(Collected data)
(** * Reward-guided instantaneous scheduling

    A shallow embedding of [schedulers/sadcher.py],
    [schedulers/initialize_schedulers.py] and the decision loop of
    [benchmarking/benchmark_schedulers.py], followed by the properties of the
    design document that are settled on it.

    Conventions of the embedding:
    - reward values, durations and simulated time are the real-valued
      quantities of the design document, represented by canonical rationals
      [Qc]; rounding of 32-bit floats and NaN are outside the model, except
      for the floor of the clamp, which is settled on 32-bit values;
    - a tensor of rank two is a list of rows;
    - Python objects that are shared and mutated (the simulation, its robots,
      the scheduler) live in an explicit store, and a reference to a task or a
      robot is its position in [sim.tasks] or [sim.robots];
    - an exception is a value of [PyError]; a call that raises keeps the
      mutations made before the raise;
    - code of the repository that is imported but not part of the three
      files (tasks, robots, the simulation, the network, the matcher, the
      filters, the other scheduler classes) and the libraries (torch, numpy,
      time) enter through the classes [SchedulerExternals] and
      [DriverExternals];
    - writes to standard output are not modelled. *)

From Stdlib Require Import QArith Qcanon.
From stdpp Require Import base numbers list strings gmap.

(** ** Numbers and tensors *)

Definition Matrix := list (list Qc).

(** The literal [1e-6] of [torch.clamp(..., min=1e-6)]. *)
Definition reward_floor : Qc := Q2Qc 1e-6%Q.

(** The literal [-1000] of [torch.ones(n_robots, 1) * (-1000)]. *)
Definition sentinel_reward : Qc := Q2Qc (-1000)%Q.

(** [torch.clamp(x, min=c)] on one entry: [c] when [x < c], else [x]. *)
Definition clamp_min (c x : Qc) : Qc := if decide (x < c)%Qc then c else x.

Definition torch_clamp (m : Matrix) (c : Qc) : Matrix := map (map (clamp_min c)) m.

Definition torch_zeros (n_rows n_cols : nat) : Matrix :=
  replicate n_rows (replicate n_cols 0%Qc).

(** [torch.ones(n, 1) * v]: one column, [n] rows. *)
Definition torch_column (n_rows : nat) (v : Qc) : Matrix := replicate n_rows [v].

(** ** Exceptions *)

Inductive PyError :=
  | TypeError (msg : string)
  | ValueError (msg : string)
  | IndexError (msg : string)
  | AttributeError (msg : string)
  | RuntimeError (msg : string)
  | OSError (msg : string).

Inductive Result (A : Type) :=
  | Ok (a : A)
  | Raise (e : PyError).
Arguments Ok {A} a.
Arguments Raise {A} e.

Definition is_ok {A} (r : Result A) : bool :=
  match r with Ok _ => true | Raise _ => false end.

Definition result_bind {A B} (r : Result A) (k : A → Result B) : Result B :=
  match r with Ok a => k a | Raise e => Raise e end.

(** [torch.cat((a, m, b), dim=1)]: the three tensors must have the same
    number of rows. *)
Definition torch_cat_dim1 (a m b : Matrix) : Result Matrix :=
  if decide (length a = length m ∧ length m = length b)
  then Ok (zip_with app (zip_with app a m) b)
  else Raise (RuntimeError "Sizes of tensors must match except in dimension 1").

(** Python's [l[start:stop]] for a list, negative positions counted from the
    end and both positions clipped to the list. *)
Definition py_index (len : nat) (i : Z) : nat :=
  if decide (i < 0)%Z then Z.to_nat (Z.max 0 (Z.of_nat len + i))
  else Nat.min len (Z.to_nat i).

Definition py_slice {A} (l : list A) (start stop : Z) : list A :=
  let lo := py_index (length l) start in
  let hi := py_index (length l) stop in
  take (hi - lo) (drop lo l).

(** ** Data model *)

Record Task := {
  task_id : nat;
  incomplete : bool;
  status : string;
}.

(** [current_task] is a reference to a task object: [None] is Python's
    [None], [Some i] the task stored at position [i] of [sim.tasks]. *)
Record Robot := {
  robot_id : nat;
  available : bool;
  current_task : option nat;
}.

Record Simulation := {
  robots : list Robot;
  tasks : list Task;
  task_adjacency : Matrix;
  timestep : Qc;
  sim_done : bool;
  makespan : Qc;
  duration_normalization : Qc;
  location_normalization : Qc;
}.

(** The matcher's answer: a dict from [(robot, task)] to a value, in
    insertion order. *)
Definition Solution := list ((nat * nat) * Qc).

(** [Instantaneous_Schedule(robot_assignments)]. *)
Record Instantaneous_Schedule := {
  robot_assignments : gmap nat nat;
}.

(** ** Checkpoints *)

Record Tensor := {
  tensor_size : list nat;
  tensor_data : list Qc;
}.

(** What [torch.load] can return, as far as [load_model_weights] looks into
    it: a dict with string keys, or a tensor. *)
#[warnings="-register-all"]
Inductive PyObj :=
  | PyDict (items : list (string * PyObj))
  | PyTensor (t : Tensor).

Definition StateDict := list (string * Tensor).

(** The value of a Python argument that may or may not be a string. *)
Inductive PyArg :=
  | PyNone
  | PyStr (s : string)
  | PyNum (q : Qc).

(** ** What the scheduler imports

    [Task.feature_vector], [Robot.feature_vector], the network
    ([models.scheduler_network]), the matcher
    ([schedulers.bipartite_matching]), the two filters
    ([schedulers.filtering_assignments]) and torch's generator and loader.
    The filters and the matcher receive the simulation and are taken to read
    it only, as the design document says of them. *)

Class SchedulerExternals := {
  task_feature_vector : Task → Qc → Qc → list Qc;
  robot_feature_vector : Robot → Qc → Qc → list Qc;
  (** state dict of a freshly constructed [SchedulerNetwork] *)
  SchedulerNetwork_state_dict : StateDict;
  (** forward pass: weights, robot features, task features, adjacency *)
  SchedulerNetwork_forward : StateDict → Matrix → Matrix → Matrix → Matrix;
  torch_load : string → Result PyObj;
  (** the draw of the standard normal for entry [(i, j)] when the generator
      is in state [g] *)
  standard_normal : nat → nat → nat → Qc;
  Matcher : Type;
  CachedBipartiteMatcher : Simulation → Matcher;
  solve : Matcher → Matrix → Solution * Matcher;
  filter_redundant_assignments : Solution → Simulation → Solution;
  filter_overassignments : Solution → Simulation → Solution;
}.

(** The calls that leave the scheduler, in the order they happen. *)
Inductive Event :=
  | OracleCall (robot_features task_features adjacency : Matrix)
  | MatcherBuilt
  | MatcherSolve (reward : Matrix).

Definition is_oracle_call (e : Event) : bool :=
  match e with OracleCall _ _ _ => true | _ => false end.

Definition is_matcher_call (e : Event) : bool :=
  match e with MatcherBuilt | MatcherSolve _ => true | _ => false end.

(** The reward matrices handed to [solve]. *)
Definition matcher_inputs (evs : list Event) : list Matrix :=
  omap (λ e, match e with MatcherSolve m => Some m | _ => None end) evs.

Section Scheduler.
Context `{SchedulerExternals}.

(** [SadcherScheduler] and its subclass [StochasticILSadcherScheduler], which
    adds the attribute [stddev] and overrides [sample_rewards]. *)
Inductive SadcherClass :=
  | SadcherBase
  | StochasticIL (stddev : Qc).

Record SadcherScheduler := {
  trained_model : StateDict;
  debug : bool;
  self_duration_normalization : Qc;
  self_location_normalization : Qc;
  bipartite_matcher : option Matcher;
  class : SadcherClass;
}.

(** The store a decision point runs in. *)
Record World := {
  w_sim : Simulation;
  w_self : SadcherScheduler;
  w_generator : nat;
}.

(** State, exceptions and the log of outgoing calls. *)
Definition M (A : Type) : Type := World → Result A * World * list Event.

Definition ret {A} (a : A) : M A := λ w, (Ok a, w, []).

Definition bind {A B} (c : M A) (k : A → M B) : M B := λ w,
  match c w with
  | (Ok a, w1, evs1) => let '(r, w2, evs2) := k a w1 in (r, w2, evs1 ++ evs2)
  | (Raise e, w1, evs1) => (Raise e, w1, evs1)
  end.

Definition raise {A} (e : PyError) : M A := λ w, (Raise e, w, []).
Definition emit (e : Event) : M unit := λ w, (Ok tt, w, [e]).
Definition get_sim : M Simulation := λ w, (Ok (w_sim w), w, []).
Definition get_self : M SadcherScheduler := λ w, (Ok (w_self w), w, []).

Definition put_sim (s : Simulation) : M unit := λ w,
  (Ok tt, {| w_sim := s; w_self := w_self w; w_generator := w_generator w |}, []).
Definition put_self (s : SadcherScheduler) : M unit := λ w,
  (Ok tt, {| w_sim := w_sim w; w_self := s; w_generator := w_generator w |}, []).
Definition next_generator_state : M nat := λ w,
  (Ok (w_generator w),
   {| w_sim := w_sim w; w_self := w_self w; w_generator := S (w_generator w) |}, []).

Definition lift_result {A} (r : Result A) : M A := λ w, (r, w, []).

Notation "x <~ c ;; k" := (bind c (λ x, k))
  (at level 200, c at level 99, k at level 200, only parsing).
Notation "c ;;; k" := (bind c (λ _, k))
  (at level 200, k at level 200, only parsing).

WHAT IS REQUIRED | Write out word for word only the lines from the start of the entries down to the line with "design document that are settled on it.", please, including both ends.

SOLUTION |
(** * Reward-guided instantaneous scheduling

    A shallow embedding of [schedulers/sadcher.py],
    [schedulers/initialize_schedulers.py] and the decision loop of
    [benchmarking/benchmark_schedulers.py], followed by the properties of the
    design document that are settled on it.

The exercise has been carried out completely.